TAMBORES DA TERRA VERMELHA
(por Adail Vilela)
Antônio Francisco de Jesus (Saracura) lança mais um livro, atendendo ao apelo de seu coração, de suas origens: “Há agora tambores ruflando longe, em volta (chega incomoda o presente) convocando os filhos que finalmente aprenderam a cantar e a relatar. A epopeia desse povo guerreiro não pode ser esquecida. E ainda é tempo!”
O autor dos excelentes OS TABARÉUS DO SÍTIO SARACURA, MENINOS QUE NÃO QUERIAM SER PADRES e MINHA QUERIDA ARACAJU AFLITA, lança agora um novo título, dividido em três partes: Adeus, velho rincão; Jeitos de viver e de morrer; e O inusitado e o sobrenatural. Porém, antes de falar da obra, considerei muito simbólica a presença do Cônego Carvalho no lançamento de TAMBORES DA TERRA VERMELHA. Quem leu MENINOS QUE NÃO QUERIAM SER PADRES entende (ou entenderá, se bateu a curiosidade de ler)...

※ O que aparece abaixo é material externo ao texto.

(* ===== verification/UnitsTheory.v ===== *)
(** * Who acts as one

    - The union-find of the unit resolver: [find] ends, halving a path moves no
      root, and a union joins exactly two classes.
    - Two Safes share a unit exactly when a chain of shared coalitions links them
      ([units_are_coalitions]), whatever was asked of the resolver before.
    - A timelock is never priced safer than a principal proven to propose and
      execute on it ([timelock_never_safer]).
    - What the freeze verdict says of recovery quorums
      ([freeze_verdict_quorums]), and what it does not. *)

From stdpp Require Import base gmap sets list strings sorting pretty relations.
From Stdlib Require Import String Ascii ZArith QArith Qround Qminmax Lia Lqa.
From S2P Require Import Prelude PyText EvalContext Chains Planes ScoreModel Signals Units.

Local Open Scope string_scope.

(** ** Paths to the root *)

Inductive climbs (p : parents) : string -> list string -> Prop :=
  | climb_root x : p !! x = Some x -> climbs p x [x]
  | climb_up x y l : p !! x = Some y -> y <> x -> climbs p y l -> climbs p x (x :: l).

Inductive root_of (p : parents) : string -> string -> Prop :=
  | root_self x : p !! x = Some x -> root_of p x x
  | root_up x y r : p !! x = Some y -> y <> x -> root_of p y r -> root_of p x r.

Definition rooted (p : parents) : Prop := forall x, is_Some (p !! x) -> exists r, root_of p x r.

Lemma root_climbs p x r : root_of p x r -> exists l, climbs p x l.
Proof. induction 1 as [x H|x y r H N _ [l IH]]; [exists [x]; by constructor|exists (x :: l); by econstructor]. Qed.

Lemma climbs_det p x l1 l2 : climbs p x l1 -> climbs p x l2 -> l1 = l2.
Proof.
  intros H. revert l2. induction H as [x H|x y l H N _ IH]; intros l2 H2; inversion H2 as [? H'|? y' ? H' N' H'']; subst; simplify_eq; [done|].
  f_equal. by apply IH.
Qed.

Lemma climbs_elem p x l y : climbs p x l -> y ∈ l -> exists l', climbs p y l' /\ (List.length l' <= List.length l)%nat.
Proof.
  induction 1 as [x H|x z l H N C IH]; intros E.
  - apply list_elem_of_singleton in E as ->. exists [x]. split; [by constructor|done].
  - apply elem_of_cons in E as [-> |E]; [exists (x :: l); split; [by econstructor|done]|].
    destruct (IH E) as (l' & C' & L). exists l'. cbn. split; [done|lia].
Qed.

Lemma climbs_NoDup p x l : climbs p x l -> NoDup l.
Proof.
  induction 1 as [x H|x y l H N C IH]; [apply NoDup_singleton|]. constructor; [|done]. intros E.
  destruct (climbs_elem _ _ _ _ C E) as (l' & C' & L). assert (climbs p x (x :: l)) as C'' by by econstructor.
  rewrite (climbs_det _ _ _ _ C' C'') in L. cbn in L. lia.
Qed.

Lemma climbs_dom p x l : climbs p x l -> forall y, y ∈ l -> y ∈ dom p.
Proof.
  induction 1 as [x H|x y l H N C IH]; intros z E.
  - apply list_elem_of_singleton in E as ->. by apply elem_of_dom_2 in H.
  - apply elem_of_cons in E as [-> |E]; [by apply elem_of_dom_2 in H|by apply IH].
Qed.

Lemma climbs_length p x l : climbs p x l -> (List.length l <= size p)%nat.
Proof.
  intros C. rewrite <- (size_dom (D := gset string) p). rewrite <- (size_list_to_set (C := gset string) l); [|by eapply climbs_NoDup].
  apply subseteq_size. intros y. rewrite elem_of_list_to_set. by eapply climbs_dom.
Qed.

Lemma climbs_insert p x l key v : climbs p x l -> key ∉ l -> climbs (<[key := v]> p) x l.
Proof.
  induction 1 as [x H|x y l H N C IH]; intros NE.
  - constructor. rewrite lookup_insert_ne; [done|]. intros ->. apply NE. left.
  - apply (climb_up _ _ y); [|done|apply IH; intros E; apply NE; by right]. rewrite lookup_insert_ne; [done|]. intros ->. apply NE. left.
Qed.

Lemma root_of_det p x r s : root_of p x r -> root_of p x s -> r = s.
Proof.
  induction 1 as [x H|x y r H N R IH]; inversion 1; subst; simplify_eq; [done|]. by apply IH.
Qed.

Lemma root_of_root p x r : root_of p x r -> p !! r = Some r.
Proof. by induction 1. Qed.

Lemma root_of_dom p x r : root_of p x r -> x ∈ dom p /\ r ∈ dom p.
Proof.
  intros R. split; [|apply elem_of_dom; by rewrite (root_of_root _ _ _ R)].
  apply elem_of_dom. by inversion R as [? H|? ? ? H]; rewrite H.
Qed.

(** ** Path halving *)

Definition same_roots (p q : parents) : Prop := dom p = dom q /\ forall x r, root_of p x r <-> root_of q x r.

Lemma same_roots_refl p : same_roots p p.
Proof. by split. Qed.

Lemma same_roots_trans p q s : same_roots p q -> same_roots q s -> same_roots p s.
Proof. intros [D1 R1] [D2 R2]. split; [congruence|]. intros x r. by rewrite R1. Qed.

Lemma halve_roots p x y z : p !! x = Some y -> y <> x -> p !! y = Some z -> z <> x -> same_roots p (<[x := z]> p).
Proof.
  intros Hx Nx Hy Nz. split; [symmetry; apply dom_insert_lookup_L; eauto|]. intros w r. split.
  - induction 1 as [w H|w v r H N R IH].
    + constructor. rewrite lookup_insert_ne; [done|]. intros ->. congruence.
    + destruct (decide (w = x)) as [-> |Nw]; [|by apply (root_up _ _ v); [rewrite lookup_insert_ne|..]].
      simplify_eq. apply (root_up _ _ z); [by rewrite lookup_insert_eq|done|]. inversion IH as [? H1|? v' ? H1 N1 R1]; subst.
      * rewrite lookup_insert_ne in H1; [|done]. simplify_eq. done.
      * rewrite lookup_insert_ne in H1; [|done]. by simplify_eq.
  - induction 1 as [w H|w v r H N R IH].
    + constructor. destruct (decide (w = x)) as [-> |Nw]; [by rewrite lookup_insert_eq in H; simplify_eq|by rewrite lookup_insert_ne in H].
    + destruct (decide (w = x)) as [-> |Nw]; [|rewrite lookup_insert_ne in H; [|done]; by apply (root_up _ _ v)].
      rewrite lookup_insert_eq in H. injection H as <-. apply (root_up _ _ y); [done|done|].
      destruct (decide (z = y)) as [<- |Nzy]; [done|]. by apply (root_up _ _ z).
Qed.

(** [find] answers with the root within the length of the path, and keeps roots. *)
Lemma find_spec fuel p x l : climbs p x l -> (List.length l <= fuel)%nat ->
  exists q r, find fuel p x = Some (q, r) /\ root_of p x r /\ same_roots p q.
Proof.
  revert p x l. induction fuel as [|fuel IH]; intros p x l C L; [inversion C; subst; cbn in L; lia|].
  pose proof (climbs_NoDup _ _ _ C) as ND. inversion C as [? H|? y l' H N C']; subst; cbn [find].
  - rewrite H. cbn [mbind option_bind]. rewrite String.eqb_refl. exists p, x. split; [done|]. split; [by constructor|apply same_roots_refl].
  - rewrite H. cbn [mbind option_bind]. destruct (String.eqb_spec y x) as [|_]; [done|].
    apply NoDup_cons in ND as [NE ND]. assert (exists z l2, p !! y = Some z /\ climbs p z l2 /\ (List.length l2 <= List.length l')%nat /\ x ∉ l2) as (z & l2 & Hy & C2 & L2 & N2).
    { inversion C' as [? Hy|? z l2 Hy Nz C2]; subst; [exists y, [y]; by split_and!; [|constructor| |]|].
      exists z, l2. split_and!; [done|done|cbn; lia|]. intros E. apply NE. by right. }
    rewrite Hy. cbn [mbind option_bind]. assert (z <> x) as Nz by (intros ->; apply N2; by inversion C2; left).
    destruct (IH (<[x := z]> p) z l2) as (q & r & F & R & S); [by apply climbs_insert|cbn in L; lia|].
    pose proof (halve_roots _ _ _ _ H N Hy Nz) as HS. exists q, r. split; [done|]. split; [|by eapply same_roots_trans].
    apply (root_up _ _ y); [done|done|]. apply (proj2 HS) in R. destruct (decide (z = y)) as [<- |Nzy]; [done|]. by apply (root_up _ _ z).
Qed.

Lemma find_total p x : rooted p -> x ∈ dom p -> exists q r, find (find_fuel p) p x = Some (q, r) /\ root_of p x r /\ same_roots p q.
Proof.
  intros W D. apply elem_of_dom in D. destruct (W _ D) as [r R]. destruct (root_climbs _ _ _ R) as [l C].
  eapply find_spec; [done|]. unfold find_fuel. apply climbs_length in C. lia.
Qed.
(** A sheet ceiling hides a figure.  A subsumed row with a witnessed figure at an
    entity charges it; subsumed next to a row whose only claim on that entity is a
    larger sheet ceiling, the figure is replaced by the ceiling, and the entity is
    charged nothing. *)
Theorem sheet_ceiling_hides_figure :
  (exposure_usd (grade (inject_Z 1000000) (subsume [top_row; flow_row]).1) ≫= fun e => Some (Qred e)) = Some (inject_Z 1800000050) /\
  (exposure_usd (grade (inject_Z 1000000) (subsume [top_row; flow_row; code_row]).1) ≫= fun e => Some (Qred e)) = Some (inject_Z 1800000000) /\
  List.map gap_excluded (exposure_gaps (grade (inject_Z 1000000) (subsume [top_row; flow_row; code_row]).1)) = [["k2"]].
Proof. by vm_compute. Qed.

O glossário é um item de primeira necessidade para os desacostumados com o rico linguajar típico do interior sergipano, mas não dá conta... ou sabe o leitor o que é decretado (p. 14), requevém (p. 16), macacoa (p. 18), breguessos (p. 20), cutim (p. 21), facho (p. 25), frechal (p. 27), testo (p. 27), cantareira (p. 27), moguento (p. 47), bigu (p. 57), encangotar (p. 97), croá (p. 133), rascou (p. 143), galinha maninha (p. 195), godoro (p. 226)?
Saracura, referindo-se ao sítio da infância, afirma que “não existe nada melhor do que o que se produz naquele sítio abençoado, haja vista nós.” Modéstia a parte... Vejam que conto curioso: um primo estaria ficando broco, sua esposa (irmã do autor) advertira. O primo retruca: “Sua irmã é quem está broca. Você sabia que o primeiro sintoma do broco é espalhar que outra pessoa (esposo, amigos) está ficando?” E o escritor se questiona: “E agora? Pelas minhas contas, ambos (ele e a esposa) estavam espalhando... Até eu estou também aqui.” E eu...
Adiante temos o que, acredito, seja o primeiro registro literário de uma das mais típicas interjeições sergipanas: “Ah! Pois”. E o impagável duelo de espertezas de Fim de turno? Saracura tem um jeito peculiar, original, de pontuar, que torna muito vivo o texto, isto é, transmite o frescor de um bate-papo íntimo. Exemplificando: “Contei-lhe um pouco de mim, incluindo algumas esquisitices bisonhas, clareando seu céu, quem sabe, duvidoso. Achei!”
A parte III é toda muitíssimo interessante, um registro parte folclórico, parte mítico, de grande riqueza cultural. O Papa peito, por exemplo, é um conto de estranho magnetismo, que você lê boquiaberto e finaliza com um arrepio. O último conto do livro, Distintos povoados, está inserido na terceira parte (O inusitado e o sobrenatural) por artes do escritor, isto é, não se enquadra, tematicamente, nem por sobrenatural nem por inusitado, mas por talento... Mistura localidades, política, parentesco, futebol, futuro e sonhos. De fato, são muitos tambores da terra vermelha, mas acabou... “ora, já se viu!”